*Exercise instructions*
Go to the line below containing "intros Ho Hc" and print exactly from there through the line containing "Lemma seed_follows task", both included. Print nothing else.

(Stored items)
Lemma row_of_write c row st : row_of c (write_in row st) =
  if decide ((ts_projectPath row, task_text (ts_task row)) = (projectIdentity, task_text (rc_task c)))
  then Some (written row (row_of c st)) else row_of c st.
Proof.
  unfold row_of, write_in, with_tasks. cbn [st_tasks]. case_decide as E; [rewrite E; by rewrite lookup_insert_eq|].
  by rewrite lookup_insert_ne.
Qed.

(** What an upsert by the configuration of a task must be. *)
Definition configured (c : DreamTaskRuntimeConfig) (row : TaskScheduleStateRow) : Prop :=
  ts_projectPath row = projectIdentity ∧ ts_task row = rc_task c ∧ ts_schedule row = Some (rc_schedule c) ∧
  (blank (rc_schedule c) = true → ts_nextDueAt row = None).

Lemma write_settles c row st : configured c row → agreed c (write_in row st) ∧ sound c (write_in row st).
Proof.
  intros (Hp & Ht & Hs & Hb). unfold agreed, sound. rewrite row_of_write, decide_True by (by rewrite Hp, Ht).
  split; [by eexists|]. intros r s [= <-]. cbn [written schedule next_due_at]. rewrite Hs. intros [= <-]. exact Hb.
Qed.

Lemma write_follows c row st : one_config → c ∈ tasks → configured c row → follows st (write_in row st).
Proof.
  intros Ho Hc Hcf c' Hc'. destruct (decide (c' = c)) as [->|Hne].
  - destruct (write_settles c row st Hcf) as [Ha Hs]. split_and!; [|done..]. intros _. destruct Ha as (r & Hr & _). by exists r.
  - assert (row_of c' (write_in row st) = row_of c' st) as E.
    { rewrite row_of_write, decide_False; [done|]. destruct Hcf as (-> & -> & _). intros E. apply Hne. symmetry.
      by apply same_row. }
    unfold present, agreed, sound. by rewrite E.
Qed.

(** A table that keeps the rows of the configured tasks. *)
Lemma rows_follow st st' : (∀ c, c ∈ tasks → row_of c st' = row_of c st) → follows st st'.
Proof. intros Hr c Hc. unfold present, agreed, sound. by rewrite (Hr c Hc). Qed.

Lemma seed_follows task now lastRunAt s st :
  follows st (seed_in projectIdentity task (next_due local s now None) lastRunAt s st).
Proof.
  intros c Hc. unfold seed_in. destruct (st_tasks st !! (projectIdentity, task_text task)) eqn:E; [by split_and!|].
  unfold present, agreed, sound, row_of. cbn [with_tasks st_tasks].
  destruct (decide ((projectIdentity, task_text task) = (projectIdentity, task_text (rc_task c)))) as [Ek|Hne].
  - rewrite Ek, lookup_insert_eq in *. rewrite E. split_and!; [by eexists|by intros (r & ? & _)|].
    intros _ r s' [= <-] [= <-] Hb. cbn [seed_row next_due_at]. by apply next_due_blank.
  - by rewrite lookup_insert_ne.
Qed.

Lemma prune_follows st : follows st (prune projectIdentity (rc_task <$> tasks) st).
Proof.
  apply rows_follow. intros c Hc. unfold prune, row_of. destruct (rc_task <$> tasks) eqn:E; [done|].
  rewrite <- E. cbn [with_tasks st_tasks]. rewrite map_lookup_filter. destruct (st_tasks st !! _) as [r|]; [|done].
  cbn [mbind option_bind]. case_guard as Hr; [done|]. exfalso. apply Hr. unfold retired. cbn [fst snd].
  rewrite String.eqb_refl, bool_decide_true; [done|]. apply list_elem_of_fmap. eexists. split; [reflexivity|].
  apply list_elem_of_fmap. by eexists.
Qed.
(* ===== verification/RawSession.v ===== *)
(** * Reading the raw messages of a session

    Models packages/plugin/src/hooks/magic-context/read-session-raw.ts and
    getRawSessionMessageCountFromDb of read-session-db.ts: the readers of the host's
    message and part tables.  A summary row takes no ordinal; a row whose data is no
    JSON object takes one but is left out by some readers.  SQLite's JSON functions are
    a parameter ([SqliteJson]).  The readers agree on which message has which ordinal
    ([readers_agree]), and reading a tail, from the database or from memory, gives the
    end of what reading everything gives ([tails_agree]). *)

From S2P Require Import Prelude JsNumber JsMap JsValue JsJson TokenEstimate SessionRow.

(** ** Rows *)

Record message_row := {
  mr_id : string; mr_session : string; mr_data : string; mr_time_created : Z; mr_time_updated : option Z
}.

Record part_row := {
  pr_id : string; pr_session : string; pr_message_id : string; pr_data : string;
  pr_time_created : Z; pr_time_updated : option Z
}.

(** The host's tables, in insertion order. *)
Record opencode_db := { oc_messages : list message_row; oc_parts : list part_row }.
Definition set_reconciled (sessionId : string) (yes : bool) : M unit :=
  modify (fun m => {| im_reconciledSessions := if yes then {[sessionId]} ∪ im_reconciledSessions m
                                               else im_reconciledSessions m ∖ {[sessionId]};
                      im_completedIncrementalKeys := im_completedIncrementalKeys m;
                      im_clock := im_clock m; im_reads := im_reads m |}).

Definition isSessionReconciled (sessionId : string) : M bool :=
  gets (fun m => bool_decide (sessionId ∈ im_reconciledSessions m)).

Fixpoint reconcile_loop (fuel : nat) (sessionId : string) (source : ReadMessages) (snapshot : list raw_message)
    (finalWatermark cursor : Z) : M unit :=
  match fuel with
  | O => mret ()
  | S fuel =>
      if cursor <? finalWatermark then
        let pageEnd := Z.min finalWatermark (cursor + RECONCILIATION_BATCH_SIZE) in
        messages ← match rd_page source with
                   | Some readPage => readPage cursor RECONCILIATION_BATCH_SIZE finalWatermark
                   | None => mret (filter (fun m => cursor < rw_ordinal m ∧ rw_ordinal m ≤ pageEnd) snapshot)
                   end;
        indexMessagesAfterOrdinal sessionId messages pageEnd;;
        nextCursor ← getMessageIndexReconciliationStartOrdinal sessionId;
        if nextCursor <=? cursor then mret ()
        else reconcile_loop fuel sessionId source snapshot finalWatermark nextCursor
      else mret ()
  end.

Definition reconcileSessionIndex (sessionId : string) (source : ReadMessages) : M unit :=
  done ← isSessionReconciled sessionId;
  if done : bool then mret ()
  else
    '(finalWatermark, snapshot) ←
      match rd_count source with
      | Some getCount => n ← getCount; mret (n, [])
      | None => messages ← rd_all source; mret (lengthZ messages, messages)
      end;
    cursor ← getMessageIndexReconciliationStartOrdinal sessionId;
    reconcile_loop (Z.to_nat (finalWatermark - cursor)) sessionId source snapshot finalWatermark cursor;;
    through ← isMessageIndexReconciledThrough sessionId finalWatermark;
    if through : bool then set_reconciled sessionId true else mret ().
Definition readRawSessionMessagePartsById (sessionId messageId : string) : M (option RawMessageParts) :=
  provider ← provider_of sessionId;
  match provider with
  | Some p =>
      match pv_readMessagePartsById p, pv_readMessageById p with
      | Some readParts, _ => answer (readParts messageId)
      | None, Some readById => m ← answer (readById messageId); mret (parts_of_message <$> m)
      | None, None => messages ← answer (pv_readMessages p); mret (parts_of_message <$> find_by_id messageId messages)
      end
  | None => read_host None (fun host => Ok (readRawSessionMessagePartsByIdFromDb host sessionId messageId))
  end.

Definition readRawSessionMessageById (sessionId messageId : string) : M (option raw_message) :=
  provider ← provider_of sessionId;
  match provider with
  | Some p =>
      match pv_readMessageById p with
      | Some readById => answer (readById messageId)
      | None => messages ← answer (pv_readMessages p); mret (find_by_id messageId messages)
      end
  | None => read_host None (fun host => readRawSessionMessageByIdFromDb host sessionId messageId)
  end.

(** ** Tag keys of the compacted messages *)

Inductive observation_kind := invocation | result_part.

Record ToolCallObservation := { oc_callId : string; oc_kind : observation_kind }.

Definition has_type (part : value) (type : string) : bool := bool_decide (string_prop part "type" = Some type).

Definition isTextPart (part : value) : bool := has_type part "text" && bool_decide (is_Some (string_prop part "text")).
Definition isFilePart (part : value) : bool := has_type part "file" && bool_decide (is_Some (string_prop part "url")).

Definition extractToolCallObservation (part : value) : option ToolCallObservation :=
  let observed (type key : string) (kind : observation_kind) : option ToolCallObservation :=
    if has_type part type then (fun id => {| oc_callId := id; oc_kind := kind |}) <$> truthy (string_prop part key) else None in
  match observed "tool" "callID" result_part with
  | Some o => Some o
  | None =>
      match observed "tool-invocation" "callID" invocation with
      | Some o => Some o
      | None =>
          match observed "tool_use" "id" invocation with
          | Some o => Some o
          | None => observed "tool_result" "tool_use_id" result_part
          end
      end
  end%string.

Record RawSessionTagKeys := { rk_messageFileKeys : gset string; rk_toolObservations : gmap string (gset string) }.

(** One part: the keys so far and the invocations still waiting for a result. *)
Definition part_keys (messageId : string) (st : RawSessionTagKeys * gmap string (list string)) (e : nat * value)
    : RawSessionTagKeys * gmap string (list string) :=
  let '(keys, waiting) := st in
  let '(partIndex, part) := e in
  let file_key infix := {| rk_messageFileKeys := {[messageId ++ infix ++ str_of_Z (Z.of_nat partIndex)]} ∪ rk_messageFileKeys keys;
                           rk_toolObservations := rk_toolObservations keys |}%string in
  if isTextPart part then (file_key ":p"%string, waiting)
  else if isFilePart part then (file_key ":file"%string, waiting)
  else
    match extractToolCallObservation part with
    | None => st
    | Some obs =>
        let queue := default [] (waiting !! oc_callId obs) in
        let '(ownerMsgId, waiting) :=
          match oc_kind obs, queue with
          | invocation, _ => (messageId, <[oc_callId obs := queue ++ [messageId]]> waiting)
          | result_part, [] => (messageId, waiting)
          | result_part, owner :: [] => (owner, base.delete (oc_callId obs) waiting)
          | result_part, owner :: queue => (owner, <[oc_callId obs := queue]> waiting)
          end in
        ({| rk_messageFileKeys := rk_messageFileKeys keys;
            rk_toolObservations :=
              <[oc_callId obs := {[ownerMsgId]} ∪ default ∅ (rk_toolObservations keys !! oc_callId obs)]> (rk_toolObservations keys) |},
         waiting)
    end.

(** The messages up to the first one past the index. *)
Fixpoint keys_through (upToMessageIndex : Z) (st : RawSessionTagKeys * gmap string (list string)) (messages : list RawMessage)
    : RawSessionTagKeys :=
  match messages with
  | [] => st.1
  | m :: messages =>
      if upToMessageIndex <? rm_ordinal m then st.1
      else keys_through upToMessageIndex (foldl (part_keys (rm_id m)) st (imap pair (rm_parts m))) messages
  end.

Definition getRawSessionTagKeysThrough (sessionId : string) (upToMessageIndex : Z) : M RawSessionTagKeys :=
  messages ← readRawSessionMessages sessionId;
  mret (keys_through upToMessageIndex ({| rk_messageFileKeys := ∅; rk_toolObservations := ∅ |}, ∅) messages).

(** ** The other entry points of the boundary *)

Definition resolve_wrapup_boundary (args : boundary_args) (messagesToKeep : Z) (anchorRawMessageCount : option Z)
    : M WrapupBoundaryPlan :=
  ctx ← resolveBoundaryContext {| ba_sessionId := ba_sessionId args; ba_mode := mode_manual_wrapup;
    ba_contextLimit := ba_contextLimit args; ba_executeThresholdPercentage := ba_executeThresholdPercentage args;
    ba_usage := ba_usage args; ba_usageSource := ba_usageSource args; ba_emergencyTailScale := ba_emergencyTailScale args;
    ba_providerShapeVersion := ba_providerShapeVersion args; ba_cacheNamespace := ba_cacheNamespace args;
    ba_taggerFloor := ba_taggerFloor args |};
  now ← match cx_createdAt ctx with Some t => mret t | None => Date_now end;
  messages ← readRawSessionMessages (cx_sessionId ctx);
  count ← getCachedAbsoluteMessageCount (cx_sessionId ctx);
  estimates ← gets so_estimates;
  let '(plan, estimates) :=
    resolveWrapupProtectedTailBoundary ctx {| bs_messages := messages; bs_absoluteMessageCount := count; bs_now := now |}
      messagesToKeep anchorRawMessageCount estimates in
  set_estimates estimates;;
  mret plan.

Definition recordHighPressureNoEligibleHead (snapshot : ProtectedTailBoundarySnapshot) : M num :=
  let force := eb_forceMaterializationPercentage (escalationBands (cf_executeThresholdPercentage (sn_ctx snapshot))) in
  if nltb (sn_usagePercentage snapshot) force && match cf_emergencyTailScale (sn_ctx snapshot) with None => true | Some _ => false end
  then mret (nofZ 0)
  else
    on_meta (fun meta => update_row (sn_sessionId snapshot) always (fun r =>
      [("recovery_no_eligible_head_count",
        sql_add (sql_coalesce (column r "recovery_no_eligible_head_count") (nofZ 0)) (SqlNum (nofZ 1)))]%string)
      (ensure_row harness (sn_sessionId snapshot) meta));;
    meta ← loadProtectedTailMeta (sn_sessionId snapshot);
    mret (recoveryNoEligibleHeadCount meta).

End source.
(** * Kaspixel client: canvas merge, pixel placement and polling loops

    A shallow embedding of the client-side engine of the Kaspixel frontend:
    - [hooks/use-websocket.tsx]: the broadcast stream handler ([onmessage]),
      the heartbeat interval and the reconnect timer;
    - [hooks/use-api.ts]: [getWalletBalance];
    - the [PixelCanvas] component: the merge effect, [handlePixelClick],
      [verifyTransactionWithBackend], [startWalletBalancePolling] and the
      unmount clean-up.

    JavaScript objects used as maps ([Record<string, string>]) are [gmap
    string string]; integers are [Z]; times are milliseconds in [Z].  *)

From stdpp Require Import base strings pretty gmap list fin_maps.
From Stdlib Require Import Ascii ZArith Lia.

Local Open Scope Z_scope.

(** ** Cell keys *)

(** [`${x},${y}`] for integral coordinates. *)
Definition pixelKey (x y : Z) : string := pretty x +:+ "," +:+ pretty y.

(** No character of [s] is a comma. *)
Fixpoint commaFree (s : string) : bool :=
  match s with
  | EmptyString => true
  | String a s' => negb (Ascii.eqb a ","%char) && commaFree s'
  end.

(** ** [useApi]: the balance and verification endpoints *)

Module Api.

(** How an [async] function completes: it returns, or it throws. *)
Inductive Completion (A : Type) :=
| Return (a : A)
| Throw (message : string).
Arguments Return {A} a.
Arguments Throw {A} message.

*Worked solution*
  intros Ho Hc Hcf c' Hc'. destruct (decide (c' = c)) as [->|Hne].
  - destruct (write_settles c row st Hcf) as [Ha Hs]. split_and!; [|done..]. intros _. destruct Ha as (r & Hr & _). by exists r.
  - assert (row_of c' (write_in row st) = row_of c' st) as E.
    { rewrite row_of_write, decide_False; [done|]. destruct Hcf as (-> & -> & _). intros E. apply Hne. symmetry.
      by apply same_row. }
    unfold present, agreed, sound. by rewrite E.
Qed.

(** A table that keeps the rows of the configured tasks. *)
Lemma rows_follow st st' : (∀ c, c ∈ tasks → row_of c st' = row_of c st) → follows st st'.
Proof. intros Hr c Hc. unfold present, agreed, sound. by rewrite (Hr c Hc). Qed.

Lemma seed_follows task now lastRunAt s st :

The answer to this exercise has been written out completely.